■ **Data for this exercise**:
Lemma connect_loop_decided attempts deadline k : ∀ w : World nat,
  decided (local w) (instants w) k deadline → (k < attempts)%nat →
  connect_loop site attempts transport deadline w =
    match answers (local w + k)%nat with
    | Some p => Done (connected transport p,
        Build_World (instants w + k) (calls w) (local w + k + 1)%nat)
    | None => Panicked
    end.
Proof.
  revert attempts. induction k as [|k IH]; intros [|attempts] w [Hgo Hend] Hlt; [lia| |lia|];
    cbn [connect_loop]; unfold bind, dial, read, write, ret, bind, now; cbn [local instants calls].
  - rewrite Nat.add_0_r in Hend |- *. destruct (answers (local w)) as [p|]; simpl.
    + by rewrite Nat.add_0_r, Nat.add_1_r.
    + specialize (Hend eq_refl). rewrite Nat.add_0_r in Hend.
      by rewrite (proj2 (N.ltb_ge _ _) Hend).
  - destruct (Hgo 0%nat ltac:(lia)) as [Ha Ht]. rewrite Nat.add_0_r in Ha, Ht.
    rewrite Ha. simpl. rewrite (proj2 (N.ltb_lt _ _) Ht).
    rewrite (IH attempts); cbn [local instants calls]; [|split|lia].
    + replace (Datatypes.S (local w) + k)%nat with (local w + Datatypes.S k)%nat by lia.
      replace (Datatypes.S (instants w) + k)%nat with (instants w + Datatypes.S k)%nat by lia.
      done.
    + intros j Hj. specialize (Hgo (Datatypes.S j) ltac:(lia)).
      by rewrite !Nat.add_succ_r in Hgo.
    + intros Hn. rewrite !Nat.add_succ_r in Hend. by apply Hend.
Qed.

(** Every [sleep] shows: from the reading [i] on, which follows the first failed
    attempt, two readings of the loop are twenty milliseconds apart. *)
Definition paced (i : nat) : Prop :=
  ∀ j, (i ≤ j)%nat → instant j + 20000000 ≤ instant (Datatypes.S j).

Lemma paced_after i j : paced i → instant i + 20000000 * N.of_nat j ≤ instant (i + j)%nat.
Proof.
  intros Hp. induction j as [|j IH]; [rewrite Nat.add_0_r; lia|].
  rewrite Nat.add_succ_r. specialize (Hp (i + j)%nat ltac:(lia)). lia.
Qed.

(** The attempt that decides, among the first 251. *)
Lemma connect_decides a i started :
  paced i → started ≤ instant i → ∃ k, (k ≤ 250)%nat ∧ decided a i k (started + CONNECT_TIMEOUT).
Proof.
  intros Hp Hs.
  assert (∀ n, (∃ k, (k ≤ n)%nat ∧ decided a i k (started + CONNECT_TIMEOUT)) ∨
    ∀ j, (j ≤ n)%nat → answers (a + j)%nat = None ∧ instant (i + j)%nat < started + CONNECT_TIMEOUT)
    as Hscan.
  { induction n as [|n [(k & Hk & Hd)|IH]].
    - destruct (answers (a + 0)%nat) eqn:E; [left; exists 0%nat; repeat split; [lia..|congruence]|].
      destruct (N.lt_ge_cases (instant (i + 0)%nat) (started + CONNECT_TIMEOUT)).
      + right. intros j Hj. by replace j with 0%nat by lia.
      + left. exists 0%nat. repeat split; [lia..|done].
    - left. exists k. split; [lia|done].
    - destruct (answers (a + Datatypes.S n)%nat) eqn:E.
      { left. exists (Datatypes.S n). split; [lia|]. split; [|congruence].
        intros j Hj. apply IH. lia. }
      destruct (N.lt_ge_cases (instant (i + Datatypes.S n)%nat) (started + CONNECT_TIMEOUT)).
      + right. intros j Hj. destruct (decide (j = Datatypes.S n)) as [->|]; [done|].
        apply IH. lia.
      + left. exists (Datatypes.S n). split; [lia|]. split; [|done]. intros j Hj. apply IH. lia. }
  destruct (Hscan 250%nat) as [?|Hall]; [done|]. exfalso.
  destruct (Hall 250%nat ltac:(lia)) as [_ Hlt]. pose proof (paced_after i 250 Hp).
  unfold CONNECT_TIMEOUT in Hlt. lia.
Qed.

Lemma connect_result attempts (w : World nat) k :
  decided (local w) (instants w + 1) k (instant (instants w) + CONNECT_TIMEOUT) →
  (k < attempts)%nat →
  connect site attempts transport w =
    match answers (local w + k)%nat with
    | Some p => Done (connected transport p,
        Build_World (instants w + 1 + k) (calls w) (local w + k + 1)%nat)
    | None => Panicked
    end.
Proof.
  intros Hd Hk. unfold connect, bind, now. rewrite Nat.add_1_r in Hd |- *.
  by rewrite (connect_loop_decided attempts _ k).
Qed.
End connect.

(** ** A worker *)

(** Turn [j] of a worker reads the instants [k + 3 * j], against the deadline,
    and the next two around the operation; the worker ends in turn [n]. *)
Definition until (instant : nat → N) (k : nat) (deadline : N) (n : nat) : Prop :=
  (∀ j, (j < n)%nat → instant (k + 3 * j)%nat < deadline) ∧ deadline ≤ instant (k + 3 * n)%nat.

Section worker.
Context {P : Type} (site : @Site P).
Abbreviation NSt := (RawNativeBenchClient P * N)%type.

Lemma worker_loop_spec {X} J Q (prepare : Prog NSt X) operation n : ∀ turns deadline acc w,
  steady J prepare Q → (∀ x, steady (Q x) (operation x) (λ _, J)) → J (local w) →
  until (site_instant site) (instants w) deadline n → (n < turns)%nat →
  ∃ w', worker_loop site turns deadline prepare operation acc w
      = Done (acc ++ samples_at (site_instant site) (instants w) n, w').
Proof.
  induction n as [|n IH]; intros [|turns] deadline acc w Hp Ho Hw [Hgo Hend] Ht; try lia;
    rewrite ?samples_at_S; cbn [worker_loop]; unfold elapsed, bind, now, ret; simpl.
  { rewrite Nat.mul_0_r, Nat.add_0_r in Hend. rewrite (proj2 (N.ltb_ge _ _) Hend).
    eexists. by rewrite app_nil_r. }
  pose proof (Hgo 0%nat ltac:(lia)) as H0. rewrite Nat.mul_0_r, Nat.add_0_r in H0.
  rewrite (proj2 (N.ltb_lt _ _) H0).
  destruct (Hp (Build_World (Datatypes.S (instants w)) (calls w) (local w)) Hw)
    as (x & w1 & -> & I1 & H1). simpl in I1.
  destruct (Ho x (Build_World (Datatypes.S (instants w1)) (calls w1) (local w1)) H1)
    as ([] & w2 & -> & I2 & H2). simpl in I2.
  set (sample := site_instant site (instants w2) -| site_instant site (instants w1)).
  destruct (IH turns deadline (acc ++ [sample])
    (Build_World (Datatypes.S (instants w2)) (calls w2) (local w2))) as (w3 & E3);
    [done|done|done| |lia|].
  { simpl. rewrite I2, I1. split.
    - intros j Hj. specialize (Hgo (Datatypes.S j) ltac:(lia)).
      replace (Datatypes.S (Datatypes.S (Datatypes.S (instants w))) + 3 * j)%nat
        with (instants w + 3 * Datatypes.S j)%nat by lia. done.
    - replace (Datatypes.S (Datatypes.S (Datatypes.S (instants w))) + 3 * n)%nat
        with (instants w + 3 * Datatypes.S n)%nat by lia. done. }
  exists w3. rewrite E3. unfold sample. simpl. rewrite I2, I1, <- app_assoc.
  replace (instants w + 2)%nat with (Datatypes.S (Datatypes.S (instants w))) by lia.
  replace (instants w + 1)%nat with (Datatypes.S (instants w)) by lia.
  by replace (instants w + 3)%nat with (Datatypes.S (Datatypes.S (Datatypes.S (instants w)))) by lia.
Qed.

■ **Prompt**: Using the data above, restate every record word for word.

■ **Answer to this exercise**:
Lemma connect_loop_decided attempts deadline k : ∀ w : World nat,
  decided (local w) (instants w) k deadline → (k < attempts)%nat →
  connect_loop site attempts transport deadline w =
    match answers (local w + k)%nat with
    | Some p => Done (connected transport p,
        Build_World (instants w + k) (calls w) (local w + k + 1)%nat)
    | None => Panicked
    end.
Proof.
  revert attempts. induction k as [|k IH]; intros [|attempts] w [Hgo Hend] Hlt; [lia| |lia|];
    cbn [connect_loop]; unfold bind, dial, read, write, ret, bind, now; cbn [local instants calls].
  - rewrite Nat.add_0_r in Hend |- *. destruct (answers (local w)) as [p|]; simpl.
    + by rewrite Nat.add_0_r, Nat.add_1_r.
    + specialize (Hend eq_refl). rewrite Nat.add_0_r in Hend.
      by rewrite (proj2 (N.ltb_ge _ _) Hend).
  - destruct (Hgo 0%nat ltac:(lia)) as [Ha Ht]. rewrite Nat.add_0_r in Ha, Ht.
    rewrite Ha. simpl. rewrite (proj2 (N.ltb_lt _ _) Ht).
    rewrite (IH attempts); cbn [local instants calls]; [|split|lia].
    + replace (Datatypes.S (local w) + k)%nat with (local w + Datatypes.S k)%nat by lia.
      replace (Datatypes.S (instants w) + k)%nat with (instants w + Datatypes.S k)%nat by lia.
      done.
    + intros j Hj. specialize (Hgo (Datatypes.S j) ltac:(lia)).
      by rewrite !Nat.add_succ_r in Hgo.
    + intros Hn. rewrite !Nat.add_succ_r in Hend. by apply Hend.
Qed.

(** Every [sleep] shows: from the reading [i] on, which follows the first failed
    attempt, two readings of the loop are twenty milliseconds apart. *)
Definition paced (i : nat) : Prop :=
  ∀ j, (i ≤ j)%nat → instant j + 20000000 ≤ instant (Datatypes.S j).

Lemma paced_after i j : paced i → instant i + 20000000 * N.of_nat j ≤ instant (i + j)%nat.
Proof.
  intros Hp. induction j as [|j IH]; [rewrite Nat.add_0_r; lia|].
  rewrite Nat.add_succ_r. specialize (Hp (i + j)%nat ltac:(lia)). lia.
Qed.

(** The attempt that decides, among the first 251. *)
Lemma connect_decides a i started :
  paced i → started ≤ instant i → ∃ k, (k ≤ 250)%nat ∧ decided a i k (started + CONNECT_TIMEOUT).
Proof.
  intros Hp Hs.
  assert (∀ n, (∃ k, (k ≤ n)%nat ∧ decided a i k (started + CONNECT_TIMEOUT)) ∨
    ∀ j, (j ≤ n)%nat → answers (a + j)%nat = None ∧ instant (i + j)%nat < started + CONNECT_TIMEOUT)
    as Hscan.
  { induction n as [|n [(k & Hk & Hd)|IH]].
    - destruct (answers (a + 0)%nat) eqn:E; [left; exists 0%nat; repeat split; [lia..|congruence]|].
      destruct (N.lt_ge_cases (instant (i + 0)%nat) (started + CONNECT_TIMEOUT)).
      + right. intros j Hj. by replace j with 0%nat by lia.
      + left. exists 0%nat. repeat split; [lia..|done].
    - left. exists k. split; [lia|done].
    - destruct (answers (a + Datatypes.S n)%nat) eqn:E.
      { left. exists (Datatypes.S n). split; [lia|]. split; [|congruence].
        intros j Hj. apply IH. lia. }
      destruct (N.lt_ge_cases (instant (i + Datatypes.S n)%nat) (started + CONNECT_TIMEOUT)).
      + right. intros j Hj. destruct (decide (j = Datatypes.S n)) as [->|]; [done|].
        apply IH. lia.
      + left. exists (Datatypes.S n). split; [lia|]. split; [|done]. intros j Hj. apply IH. lia. }
  destruct (Hscan 250%nat) as [?|Hall]; [done|]. exfalso.
  destruct (Hall 250%nat ltac:(lia)) as [_ Hlt]. pose proof (paced_after i 250 Hp).
  unfold CONNECT_TIMEOUT in Hlt. lia.
Qed.

Lemma connect_result attempts (w : World nat) k :
  decided (local w) (instants w + 1) k (instant (instants w) + CONNECT_TIMEOUT) →
  (k < attempts)%nat →
  connect site attempts transport w =
    match answers (local w + k)%nat with
    | Some p => Done (connected transport p,
        Build_World (instants w + 1 + k) (calls w) (local w + k + 1)%nat)
    | None => Panicked
    end.
Proof.
  intros Hd Hk. unfold connect, bind, now. rewrite Nat.add_1_r in Hd |- *.
  by rewrite (connect_loop_decided attempts _ k).
Qed.
End connect.

(** ** A worker *)

(** Turn [j] of a worker reads the instants [k + 3 * j], against the deadline,
    and the next two around the operation; the worker ends in turn [n]. *)
Definition until (instant : nat → N) (k : nat) (deadline : N) (n : nat) : Prop :=
  (∀ j, (j < n)%nat → instant (k + 3 * j)%nat < deadline) ∧ deadline ≤ instant (k + 3 * n)%nat.

Section worker.
Context {P : Type} (site : @Site P).
Abbreviation NSt := (RawNativeBenchClient P * N)%type.

Lemma worker_loop_spec {X} J Q (prepare : Prog NSt X) operation n : ∀ turns deadline acc w,
  steady J prepare Q → (∀ x, steady (Q x) (operation x) (λ _, J)) → J (local w) →
  until (site_instant site) (instants w) deadline n → (n < turns)%nat →
  ∃ w', worker_loop site turns deadline prepare operation acc w
      = Done (acc ++ samples_at (site_instant site) (instants w) n, w').
Proof.
  induction n as [|n IH]; intros [|turns] deadline acc w Hp Ho Hw [Hgo Hend] Ht; try lia;
    rewrite ?samples_at_S; cbn [worker_loop]; unfold elapsed, bind, now, ret; simpl.
  { rewrite Nat.mul_0_r, Nat.add_0_r in Hend. rewrite (proj2 (N.ltb_ge _ _) Hend).
    eexists. by rewrite app_nil_r. }
  pose proof (Hgo 0%nat ltac:(lia)) as H0. rewrite Nat.mul_0_r, Nat.add_0_r in H0.
  rewrite (proj2 (N.ltb_lt _ _) H0).
  destruct (Hp (Build_World (Datatypes.S (instants w)) (calls w) (local w)) Hw)
    as (x & w1 & -> & I1 & H1). simpl in I1.
  destruct (Ho x (Build_World (Datatypes.S (instants w1)) (calls w1) (local w1)) H1)
    as ([] & w2 & -> & I2 & H2). simpl in I2.
  set (sample := site_instant site (instants w2) -| site_instant site (instants w1)).
  destruct (IH turns deadline (acc ++ [sample])
    (Build_World (Datatypes.S (instants w2)) (calls w2) (local w2))) as (w3 & E3);
    [done|done|done| |lia|].
  { simpl. rewrite I2, I1. split.
    - intros j Hj. specialize (Hgo (Datatypes.S j) ltac:(lia)).
      replace (Datatypes.S (Datatypes.S (Datatypes.S (instants w))) + 3 * j)%nat
        with (instants w + 3 * Datatypes.S j)%nat by lia. done.
    - replace (Datatypes.S (Datatypes.S (Datatypes.S (instants w))) + 3 * n)%nat
        with (instants w + 3 * Datatypes.S n)%nat by lia. done. }
  exists w3. rewrite E3. unfold sample. simpl. rewrite I2, I1, <- app_assoc.
  replace (instants w + 2)%nat with (Datatypes.S (Datatypes.S (instants w))) by lia.
  replace (instants w + 1)%nat with (Datatypes.S (instants w)) by lia.
  by replace (instants w + 3)%nat with (Datatypes.S (Datatypes.S (Datatypes.S (instants w)))) by lia.
Qed.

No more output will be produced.